Nie chodzi tu tylko o użycie wybranych treści i przeniesienie ich 1:1 do TV. Chodzi o wykorzystanie potencjału jaki daje YT do poszukiwania medialnych talentów. Chodzi też o możliwość poszerzenia grupy docelowej i próbę ponownego zdobycia ludzi którzy już dawno z telewizją się pożegnali.

Możliwe, że na dziś TV trzyma się jeszcze mocno. Co jednak będzie w następnej dekadzie kiedy ludzie wychowani na YT się troszkę zestarzeją. Czy na pewno wrócą do TV czy też może kanały w telewizji internetowej się tak sprofesjonalizują, że właściwie poza wiadomościami nie będzie już po co włączać telewizora?

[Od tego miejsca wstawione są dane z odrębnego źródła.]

(** * Haiku generator widget: the request / fallback / error-state logic

    A shallow embedding of the [HaikuGenerator] React component
    (PoemWidget.jsx): its five pieces of state, the handlers
    [generateHaikuFromAPI], [generateFallbackHaiku], [handleGenerate],
    [handleSampleClick] and [handleKeyPress], and the JavaScript primitives
    they rely on ([String.prototype.trim], [String.prototype.includes],
    [||] on strings, [Math.floor (Math.random () * n)], array indexing,
    [try]/[catch]/[finally]). *)

From Stdlib Require Import String Ascii.
From Stdlib Require Import List ZArith NArith QArith Bool Lia.
From Stdlib Require Import Floats.SpecFloat.
Import ListNotations.

(** ** JavaScript strings *)

(** A JavaScript string is a sequence of UTF-16 code units. *)
Module JsString.

Definition t := list N.

(** An ASCII literal of the source, as code units. *)
Definition lit (s : string) : t := map N_of_ascii (list_ascii_of_string s).

(** The escape [\n] of a JavaScript literal, and the double quote. *)
Definition nl : t := [10%N].
Definition dquote : t := [34%N].

(** WhiteSpace and LineTerminator of ECMAScript, the code points that
    [trim] strips: TAB, LF, VT, FF, CR, SP, NBSP, the Unicode space
    separators (Zs), LS, PS and the byte order mark. *)
Definition is_white_space (c : N) : bool :=
  ((9 <=? c) && (c <=? 13) || (c =? 32) || (c =? 160) || (c =? 5760)
   || (8192 <=? c) && (c <=? 8202) || (c =? 8232) || (c =? 8233)
   || (c =? 8239) || (c =? 8287) || (c =? 12288) || (c =? 65279))%N.
Lemma editTodo_on_accepted ps bs q i m :
  JS.own ps "id" = VStr i ->
  JS.own bs "message" = VStr m ->
  editTodo (VObj ps) (VObj bs) q =
  Ok (VObj [("id", VStr i); ("message", VStr m);
            ("completed", VBool (negb (JS.truthy (JS.own bs "completed"))))]).
Proof.
  intros Hi Hm. unfold editTodo, JS.get_prop. rewrite Hi, Hm. reflexivity.
Qed.

(** A request with accepted [params] and [body] runs the whole pipeline
    and is answered with the controller's record. *)
Lemma valid_todo_run JSON_stringify req :
  valid_todo_request req = true ->
  exists v,
    editTodo (params req) (body req) (query req) = Ok v
    /\ trace (todo_route JSON_stringify req) =
         [ConsoleLog req;
          Validate Params EditTodoParams_json (params req) true;
          Validate ReqBody EditTodoReqBody_json (body req) true;
          Validate ReqQuery (VObj []) (query req) true;
          Controller (params req) (body req) (query req);
          Validate ResBody EditTodoResBody_json v true;
          Respond 200 v]
    /\ outcome (todo_route JSON_stringify req) = Ok tt.
Proof.
  unfold valid_todo_request. intros H.
  apply andb_true_iff in H. destruct H as [Hp Hb].
  destruct (params_accepted_inv _ Hp) as (ps & i & Ep & Ei).
  destruct (body_accepted_inv _ Hb) as (bs & m & Eb & Em).
  pose proof (editTodo_on_accepted ps bs (query req) i m Ei Em) as Hc.
  rewrite <- Ep, <- Eb in Hc.
  eexists. split; [exact Hc |].
  todo_stages req. rewrite Hp. todo_step.
  rewrite verdict_EditTodoReqBody, Hb. todo_step.
  rewrite verdict_no_query. todo_step.
  rewrite Hc. todo_step.
  rewrite verdict_EditTodoResBody.
  replace (Ajv.validate EditTodoResBody_json _) with true by reflexivity.
  split; reflexivity.
Qed.

(** C7: on the example route, a request whose body has no [message]
    never reaches the controller, is not answered and ends by throwing;
    when its [params] are accepted (as for the [{id: string}] object
    that the route [/todo/:id] yields), the run stops at the failed body
    validation against [EditTodoReqBody] and throws the body error. *)
Theorem missing_message_fails_before_handler :
  forall JSON_stringify req,
    lacks "message" (body req) = true ->
    (forall e, In e (trace (todo_route JSON_stringify req)) ->
               is_controller e = false)
    /\ responses (trace (todo_route JSON_stringify req)) = []
    /\ (exists e, outcome (todo_route JSON_stringify req) = Throw e)
    /\ (Ajv.validate EditTodoParams_json (params req) = true ->
        trace (todo_route JSON_stringify req) =
          [ConsoleLog req;
           Validate Params EditTodoParams_json (params req) true;
           Validate ReqBody EditTodoReqBody_json (body req) false]
        /\ outcome (todo_route JSON_stringify req) =
           Throw (ThrownString
                    (validationError JSON_stringify "body" (body req)
                                     EditTodoReqBody_json))).
Proof.
  intros JSON_stringify req Hl.
  pose proof (body_without_message_rejected _ Hl) as Hb.
  todo_stages req.
  destruct (Ajv.validate EditTodoParams_json (params req)); todo_step.
  - rewrite verdict_EditTodoReqBody, Hb. todo_step.
    repeat split; try (eexists; reflexivity).
    intros e He; in_trace He; subst e; reflexivity.
  - repeat split; try (eexists; reflexivity); try discriminate.
    intros e He; in_trace He; subst e; reflexivity.
Qed.

(** C9: two requests to the example route with the same [params], [body]
    and [query], the first of them valid, get the same response and end
    the same way: one response, with status 200 and the record that
    [editTodo] computes from the payloads. *)
Theorem same_request_same_response :
  forall JSON_stringify r1 r2,
    valid_todo_request r1 = true ->
    params r1 = params r2 ->
    body r1 = body r2 ->
    query r1 = query r2 ->
    responses (trace (todo_route JSON_stringify r1))
    = responses (trace (todo_route JSON_stringify r2))
    /\ outcome (todo_route JSON_stringify r1)
       = outcome (todo_route JSON_stringify r2)
    /\ exists v,
        editTodo (params r1) (body r1) (query r1) = Ok v
        /\ responses (trace (todo_route JSON_stringify r1)) = [(200%Z, v)]
        /\ outcome (todo_route JSON_stringify r1) = Ok tt.
Proof.
  intros JSON_stringify r1 r2 Hv Hp Hb Hq.
  assert (Hv2 : valid_todo_request r2 = true).
  { unfold valid_todo_request in *. now rewrite <- Hp, <- Hb. }
  destruct (valid_todo_run JSON_stringify r1 Hv) as (v1 & C1 & T1 & O1).
  destruct (valid_todo_run JSON_stringify r2 Hv2) as (v2 & C2 & T2 & O2).
  rewrite <- Hp, <- Hb, <- Hq in C2.
  assert (v2 = v1) by congruence. subst v2.
  rewrite T1, T2, O1, O2. simpl.
  repeat split. exists v1. repeat split. exact C1.
Qed.

(** ** Concrete runs *)

Example readme_response :
  responses (trace (todo_route JSON.stringify readme_request))
  = [(200%Z, VObj [("id", VStr "1"); ("message", VStr "todo");
                   ("completed", VBool true)])].
Proof. reflexivity. Qed.

Example completed_true_is_negated :
  responses
    (trace (todo_route JSON.stringify
              (mkreq (VObj [("id", VStr "1")])
                     (VObj [("message", VStr "todo"); ("completed", VBool true)])
                     (VObj []))))
  = [(200%Z, VObj [("id", VStr "1"); ("message", VStr "todo");
                   ("completed", VBool false)])].
Proof. reflexivity. Qed.

Example missing_id_stops_at_params :
  steps (trace (todo_route JSON.stringify (mkreq (VObj []) (VObj []) (VObj []))))
  = [SValidate Params].
Proof. reflexivity. Qed.

Example app_has_one_route : map fst app = ["/todo/:id"].
Proof. reflexivity. Qed.

Lemma failure_raises_descriptive_error_witness :
  In (Validate ReqBody EditTodoReqBody_json (VObj []) false)
     (trace (todo_route JSON.stringify empty_body_request))
  /\ outcome (todo_route JSON.stringify empty_body_request)
     = Throw (ThrownString empty_body_message).
Proof.
  assert (H : In (Validate ReqBody EditTodoReqBody_json (VObj []) false)
                 (trace (todo_route JSON.stringify empty_body_request))).
  { simpl. right. right. left. reflexivity. }
  split; [exact H |].
  exact (proj1 (failure_raises_descriptive_error
                  schemas_dir Ajv.compile JSON.stringify todo_schemas editTodo
                  empty_body_request ReqBody EditTodoReqBody_json (VObj []) H)).
Defined.

Lemma absent_reference_accepts_everything_witness :
  given (schema_ref todo_schemas ReqQuery) = None
  /\ In (Validate ReqQuery (VObj []) (VStr "anything") true)
        (trace (todo_route JSON.stringify
                  (mkreq (VObj [("id", VStr "1")])
                         (VObj [("message", VStr "todo")])
                         (VStr "anything")))).
Proof.
  split; [reflexivity |].
  refine (proj1 (proj2 (proj2 (proj2
            (absent_reference_accepts_everything
               schemas_dir JSON.stringify todo_schemas editTodo ReqQuery
               eq_refl))))
            (mkreq (VObj [("id", VStr "1")])
                   (VObj [("message", VStr "todo")])
                   (VStr "anything"))
            (VStr "anything") eq_refl _).
  intros st' [<- | [<- | []]].
  - exists EditTodoParams_json, (VObj [("id", VStr "1")]).
    split; reflexivity.
  - exists EditTodoReqBody_json, (VObj [("message", VStr "todo")]).
    split; reflexivity.
Defined.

Warto o tym pomyśleć zanim zrobi się za późno. Dziś mamy świetny materiał Krzyśka z Japonii, jutro będziemy mieli świetny reportaż youtubera z Kijowa a po jutrze materiał przyrodniczy z afryki od innej osoby. Wyłączność telewizji na tworzenie dobrych treści video już praktycznie nie istniej. Owszem TV zrobi to bardziej profesjonalnie jeśli chodzi o parametry - dziś mają jeszcze tę przewagę, jutro może ona nie mieć za dużego znaczenia.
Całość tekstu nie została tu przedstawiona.